Monday, Dec. 23, 1996
THE BEST THEATER OF 1996
By CONTRIBUTORS GINIA BELLAFANTE, RICHARD CORLISS, CHRISTOPHER JOHN FARLEY, PAUL GRAY, BELINDA LUSCOMBE, JOSHUA QUITTNER, RICHARD SCHICKEL, MICHAEL WALSH, STEVE WULF, RICHARD ZOGLIN
1 RENT (the musical). Even if author-composer Jonathan Larson had not died just weeks before its off-Broadway opening, Rent would have hit like a thunderclap. A rock update of La Boheme set in the age of AIDS, it brimmed with energy, lyric intelligence and streetwise spirit. If not quite another Hair (more memorable melodies would have helped), Rent brought the old-fashioned musical resoundingly into the '90s. Then it moved to Broadway, won Tonys and...(see below)
2 The Beckett Festival. For Samuel Beckett, life was a painful, poignant marking of time between the crib and the crypt. But no event this year had more artistic vitality than the New York City staging by Dublin's Gate Theatre of 19 Beckett works--from the 40-second Breath to the tour-de-force Happy Days, with the great Rosaleen Linehan buried up to her wit's end in sand and self-delusion.
3 Chicago. Bob Fosse's cynical 1975 musical about crime and celebrity in the pre-O.J. era was rediscovered in a sleek, spare and smashing Broadway revival. Ann Reinking, who stars as 1920s murderer Roxie Hart, choreographed the show in Fosse's slithery style, which is a glorious reminder of a whole lost vocabulary of Broadway dance. And Bebe Neuwirth, a tarty treat as Roxie's jailhouse rival, proves she has mastered the grammar.
4 By Jeeves. Andrew Lloyd Webber and Alan Ayckbourn collaborated 20 years ago on this musical about P.G. Wodehouse's unflappable butler, which was a London flop. Now, with a new book and a freshened-up score, it's back at Connecticut's Goodspeed-at-Chester theater in a charming production directed by Ayckbourn. The teacup wit and inventive, less-is-much-more staging would never survive a trip to Broadway, but resident theaters across the country should have a ball with it.
5 Venus. The true story of a 19th century Hottentot woman shipped from Africa to England and displayed as a freak was turned into a chilly but gripping play by Suzan-Lori Parks. The social commentary was kept at arm's length by her neo-Brechtian stylization; director Richard Foreman's deep-space staging (at New York City's Public Theater) made it haunting.
6 A Delicate Balance. A suburban couple are paid a visit by friends who don't want to leave. Edward Albee's play may have seemed elusive back in the 1960s. But reincarnated by a fine cast (George Grizzard, Rosemary Harris), it proves to be one of the author's most poetic and vivid depictions of the dark at the bottom of the stairs.

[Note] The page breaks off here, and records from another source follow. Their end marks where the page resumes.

(** The confidence that the code computes is the score of the
    specification. *)
Lemma calculateConfidence_scored (text : string) rule (mo : RegExp.MatchArray) :
  scored (PatternRule.priority rule) (PatternRule.type rule) (RegExp.value_of mo)
    (window text (RegExp.index mo) (String.length (RegExp.whole mo)))
    (calculateConfidence (RegExp.value_of mo) (context_window text mo) rule).
Proof.
  rewrite calculateConfidence_spec, context_window_window.
  eexists _, _, _. split; [apply hasLabel_iff|]. split; [|split; [apply bad_length_iff|reflexivity]].
  rewrite andb_true_iff, is_account_iff, letters_digits_iff. reflexivity.
Qed.

Lemma detect_rules_accepted fuel text (all : list PatternRule.t) :
  forall rules (results results' : Results),
  incl rules all ->
  (forall k ms m, In (k, ms) results -> In m ms ->
     exists rule, In rule all /\ PatternRule.name rule = k /\ accepted_by text rule m) ->
  detect_rules fuel text rules results = Some results' ->
  forall k ms m, In (k, ms) results' -> In m ms ->
    exists rule, In rule all /\ PatternRule.name rule = k /\ accepted_by text rule m.
Proof.
  induction rules as [|rule rules IH]; intros results results' Hincl Hinv H; simpl in H.
  - now injection H as <-.
  - destruct (apply_rule fuel text results rule) as [r1|] eqn:E; [|discriminate].
    apply (IH r1 results'); [intros x Hx; apply Hincl; now right| |exact H].
    unfold apply_rule in E.
    destruct (exec_loop fuel text rule 0 []) as [found|] eqn:El; [|discriminate].
    apply exec_loop_accepted in El; [|constructor].
    destruct found as [|m0 found]; injection E as <-; [exact Hinv|].
    intros k ms m Hk Hm.
    apply map_set_In in Hk as [Hk|[-> ->]]; [eapply Hinv; eauto|].
    exists rule. split; [apply Hincl; now left|]. split; [reflexivity|].
    assert (Forall (accepted_by text rule)
              (sort_by_confidence (removeDuplicates (m0 :: found)))) as Hall
      by now apply sort_by_confidence_Forall, removeDuplicates_from_Forall.
    rewrite List.Forall_forall in Hall. now apply Hall.
Qed.

(** C3. Every match in the result of [detectPatterns] stands under the
    name of a rule of the list and was made from a match of that rule's
    pattern in the text: its value is the candidate of that match and its
    position the index of the match.  Its confidence is the clamp to
    [0, 1] of 0.5, plus priority/10 times 0.3, plus 0.2 when the context
    window holds a word of the label vocabulary in any case, plus 0.1 when
    the rule's type is account and the value is capital letters followed
    by digits, minus 0.2 when the value is shorter than 3 or longer than
    50; and it lies between 0 and 1.  The context window is the text from
    50 characters before the match to 50 characters after its end,
    clipped to the text; the match stores it trimmed, which holds a label
    word exactly when the window does.  The priority of a rule is a
    number that is not NaN. *)
Theorem detected_confidence fuel text (rules : list PatternRule.t) results key ms m :
  Forall (fun rule => is_nan (PatternRule.priority rule) = false) rules ->
  detectPatterns fuel text rules = Some results ->
  In (key, ms) results ->
  In m ms ->
  (exists rule mo start,
      In rule rules /\ PatternRule.name rule = key /\
      start <= String.length text /\
      RegExp.match_from (PatternRule.regex rule) text start = Some mo /\
      PatternMatch.value m = RegExp.value_of mo /\
      PatternMatch.position m = RegExp.index mo /\
      let context := window text (RegExp.index mo) (String.length (RegExp.whole mo)) in
      PatternMatch.context m = trim context /\
      (has_label_word (PatternMatch.context m) <-> has_label_word context) /\
      scored (PatternRule.priority rule) (PatternRule.type rule) (PatternMatch.value m)
             context (PatternMatch.confidence m)) /\
  leb zero (PatternMatch.confidence m) = true /\
  leb (PatternMatch.confidence m) one = true.
Proof.
  intros Hprio Hrun Hentry Hm. unfold detectPatterns in Hrun.
  destruct (detect_rules_accepted fuel text rules rules [] results (incl_refl _)
              (fun _ _ _ F => match F with end) Hrun key ms m Hentry Hm)
    as (rule & Hrule & Hname & mo & start & Hstart & Hmatch & -> & _).
  rewrite List.Forall_forall in Hprio. specialize (Hprio rule Hrule).
  assert (has_label_word (trim (context_window text mo))
          <-> has_label_word (context_window text mo)) as Htrim
    by (rewrite <- !hasLabel_iff, hasLabel_trim; reflexivity).
  split.
  - exists rule, mo, start.
    do 6 (split; [assumption || reflexivity|]).
    cbv zeta. rewrite <- context_window_window.
    split; [reflexivity|]. split; [exact Htrim|].
    rewrite context_window_window. apply calculateConfidence_scored.
  - simpl. rewrite calculateConfidence_spec. now apply spec_confidence_bounds.
Qed.

Lemma detected_confidence_witness :
  Forall (fun rule => is_nan (PatternRule.priority rule) = false) [reference_rule] /\
  detectPatterns 3 reference_text [reference_rule]
    = Some [("references", [reference_match])] /\
  (exists rule mo start,
      In rule [reference_rule] /\ PatternRule.name rule = "references" /\
      start <= String.length reference_text /\
      RegExp.match_from (PatternRule.regex rule) reference_text start = Some mo /\
      PatternMatch.value reference_match = RegExp.value_of mo /\
      PatternMatch.position reference_match = RegExp.index mo /\
      let context := window reference_text (RegExp.index mo)
                       (String.length (RegExp.whole mo)) in
      PatternMatch.context reference_match = trim context /\
      (has_label_word (PatternMatch.context reference_match) <-> has_label_word context) /\
      scored (PatternRule.priority rule) (PatternRule.type rule)
             (PatternMatch.value reference_match) context
             (PatternMatch.confidence reference_match)) /\
  leb zero (PatternMatch.confidence reference_match) = true /\
  leb (PatternMatch.confidence reference_match) one = true.
Proof.
  assert (Forall (fun rule => is_nan (PatternRule.priority rule) = false) [reference_rule])
    as Hprio by (repeat constructor).
  assert (detectPatterns 3 reference_text [reference_rule]
          = Some [("references", [reference_match])]) as Hrun
    by (vm_compute; reflexivity).
  split; [exact Hprio|]. split; [exact Hrun|].
  apply (detected_confidence 3 reference_text [reference_rule] _
           "references" [reference_match] reference_match Hprio Hrun); now left.
Defined.

(** In the document of the witness the label word lies in the window of
    the match and beyond the window that the length of the value alone
    would give: the score with the label is 1, without it 0.84. *)
Example window_spans_the_match :
  has_label_word (window reference_text 0 15) /\
  ~ has_label_word (window reference_text 0 6) /\
  spec_confidence (of_Z 8) true true false = of_Z 1 /\
  spec_confidence (of_Z 8) false true false = decimal 84 100.
Proof.
  split; [|split; [|split; vm_compute; reflexivity]].
  - apply hasLabel_iff. vm_compute. reflexivity.
  - rewrite <- hasLabel_iff. vm_compute. discriminate.
Qed.

End ScoreFacts.

(** ** The order inside an entry *)

Section RankingFacts.
Import JsString Number Detection DetectionSpec CatalogSpec SpecWords Sample Scenario.

Lemma same_number_eq (x y : number) : same_number x y = true <-> x = y.
Proof.
  destruct x as [a|a| |a m e], y as [b|b| |b m' e']; simpl;
    try (split; intros; discriminate); try (split; reflexivity).
  - rewrite Bool.eqb_true_iff. split; congruence.
  - rewrite Bool.eqb_true_iff. split; congruence.
  - rewrite !andb_true_iff, Bool.eqb_true_iff, Pos.eqb_eq, Z.eqb_eq.
    split; [intros [[-> ->] ->]; reflexivity|intros H; injection H; auto].
Qed.

(** The difference of a number with itself is not positive. *)
Lemma sub_self_not_positive (c : number) : ltb zero (sub c c) = false.
Proof.
  destruct c as [[]|[]| |s m e]; try reflexivity.
  unfold sub, SFsub. cbv zeta. rewrite Z.min_id.
  unfold shl_align.
  assert (forall x : Z, BinIntDef.Z.sub x x = 0%Z) as D by (intros; apply Z.sub_diag).
  rewrite (D e). cbn [fst]. rewrite D. reflexivity.
Qed.

Lemma goes_after_differ (x y : PatternMatch.t) :
  goes_after x y = true -> PatternMatch.confidence y <> PatternMatch.confidence x.
Proof.
  unfold goes_after. intros H E. rewrite E, sub_self_not_positive in H. discriminate.
Qed.

Lemma with_confidence_insert c x : forall l,
  with_confidence c (insert_by_confidence x l) = with_confidence c (x :: l).
Proof.
  induction l as [|y l IH]; [reflexivity|].
  cbn [insert_by_confidence]. destruct (goes_after x y) eqn:E; [|reflexivity].
  apply goes_after_differ in E.
  unfold with_confidence in *. cbn [List.filter] in IH |- *. rewrite IH.
  destruct (same_number (PatternMatch.confidence y) c) eqn:Ey;
    destruct (same_number (PatternMatch.confidence x) c) eqn:Ex; try reflexivity.
  apply same_number_eq in Ex, Ey. congruence.
Qed.

(** The sort is stable: matches of one confidence keep their order. *)
Lemma sort_by_confidence_stable (l : list PatternMatch.t) :
  ties_keep_order (sort_by_confidence l) l.
Proof.
  intros c. unfold sort_by_confidence. induction l as [|x l IH]; [reflexivity|].
  cbn [foldr]. rewrite with_confidence_insert.
  unfold with_confidence in *. cbn [List.filter]. now rewrite IH.
Qed.

(** The eight scores that a rule of priority [p] can give. *)
Lemma scores_on_scale (p : Z) (label shape out : bool) :
  In (spec_confidence (of_Z p) label shape out)
     (map (fun b => spec_confidence (of_Z p) (fst (fst b)) (snd (fst b)) (snd b))
          [(false, false, false); (false, false, true); (false, true, false);
           (false, true, true); (true, false, false); (true, false, true);
           (true, true, false); (true, true, true)]).
Proof. destruct label, shape, out; simpl; auto 10. Qed.

(** On the scores of a priority from 0 to 10 the comparison function of
    the sort is the order of the numbers, and that order is asymmetric
    and transitive. *)
Lemma order_on_scale (p : Z) (c1 c2 c3 : number) :
  (0 <= p <= 10)%Z ->
  let scores :=
    map (fun b => spec_confidence (of_Z p) (fst (fst b)) (snd (fst b)) (snd b))
        [(false, false, false); (false, false, true); (false, true, false);
         (false, true, true); (true, false, false); (true, false, true);
         (true, true, false); (true, true, true)] in
  In c1 scores -> In c2 scores -> In c3 scores ->
  ltb zero (sub c2 c1) = ltb c1 c2 /\
  (ltb c1 c2 = true -> ltb c2 c1 = false) /\
  (ltb c1 c2 = false -> ltb c2 c3 = false -> ltb c1 c3 = false).
Proof.
  intros Hp scores H1 H2 H3.
  assert (forallb (fun p =>
            let scores :=
              map (fun b => spec_confidence (of_Z p) (fst (fst b)) (snd (fst b)) (snd b))
                  [(false, false, false); (false, false, true); (false, true, false);
                   (false, true, true); (true, false, false); (true, false, true);
                   (true, true, false); (true, true, true)] in
            forallb (fun c1 => forallb (fun c2 => forallb (fun c3 =>
              Bool.eqb (ltb zero (sub c2 c1)) (ltb c1 c2) &&
              implb (ltb c1 c2) (negb (ltb c2 c1)) &&
              implb (negb (ltb c1 c2) && negb (ltb c2 c3)) (negb (ltb c1 c3)))
              scores) scores) scores)
          (map Z.of_nat (seq 0 11)) = true) as Hall by (vm_compute; reflexivity).
  rewrite forallb_forall in Hall.
  assert (In p (map Z.of_nat (seq 0 11))) as Hin.
  { apply in_map_iff. exists (Z.to_nat p). split; [lia|]. apply in_seq. lia. }
  specialize (Hall p Hin). cbv zeta in Hall. fold scores in Hall.
  rewrite forallb_forall in Hall. specialize (Hall c1 H1).
  rewrite forallb_forall in Hall. specialize (Hall c2 H2).
  rewrite forallb_forall in Hall. specialize (Hall c3 H3).
  apply andb_prop in Hall as [Hall F3]. apply andb_prop in Hall as [F1 F2].
  apply Bool.eqb_prop in F1. split; [exact F1|]. split.
  - intros H. rewrite H in F2. simpl in F2. now apply negb_true_iff in F2.
  - intros Ha Hb. rewrite Ha, Hb in F3. simpl in F3. now apply negb_true_iff in F3.
Qed.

7 Buried Child. Sam Shepard's work has been overpraised so often that this Broadway revival of his 1978 play about a psychotically dysfunctional family was a startling discovery. In Gary Sinise's high-energy staging, Shepard seems more focused, his sense of black comedy more sure, than ever before or since.
8 Randy Newman's Faust. The Lord (Ken Page) and the devil (David Garrison) face off once again, this time singing Newman's wonderfully tuneful score. In its second stage incarnation, at Chicago's Goodman Theatre, the musical still has book problems (despite help from David Mamet), and could use some Broadway-class choreography, but it's great fun.
9 One Flea Spare. In this year's festival of new plays at the Actors Theatre of Louisville, Naomi Wallace's drama of life and lust during the 1665 London plague was the most ambitious, affecting, memorable. Wallace has a luxuriously poetic turn of mind and a gift for locating the heart of people on the brink of epiphany or despair.
10 Bring in 'Da Noise, Bring in 'Da Funk. The black experience in America as interpreted by the tapping, stomping feet of Savion Glover and company. The sketches--on how hard it is to hail a cab in Manhattan, or be a black dancing star in 1930s Hollywood--are satirically on target, and the dancers perform with demon drive. What a year for musicals!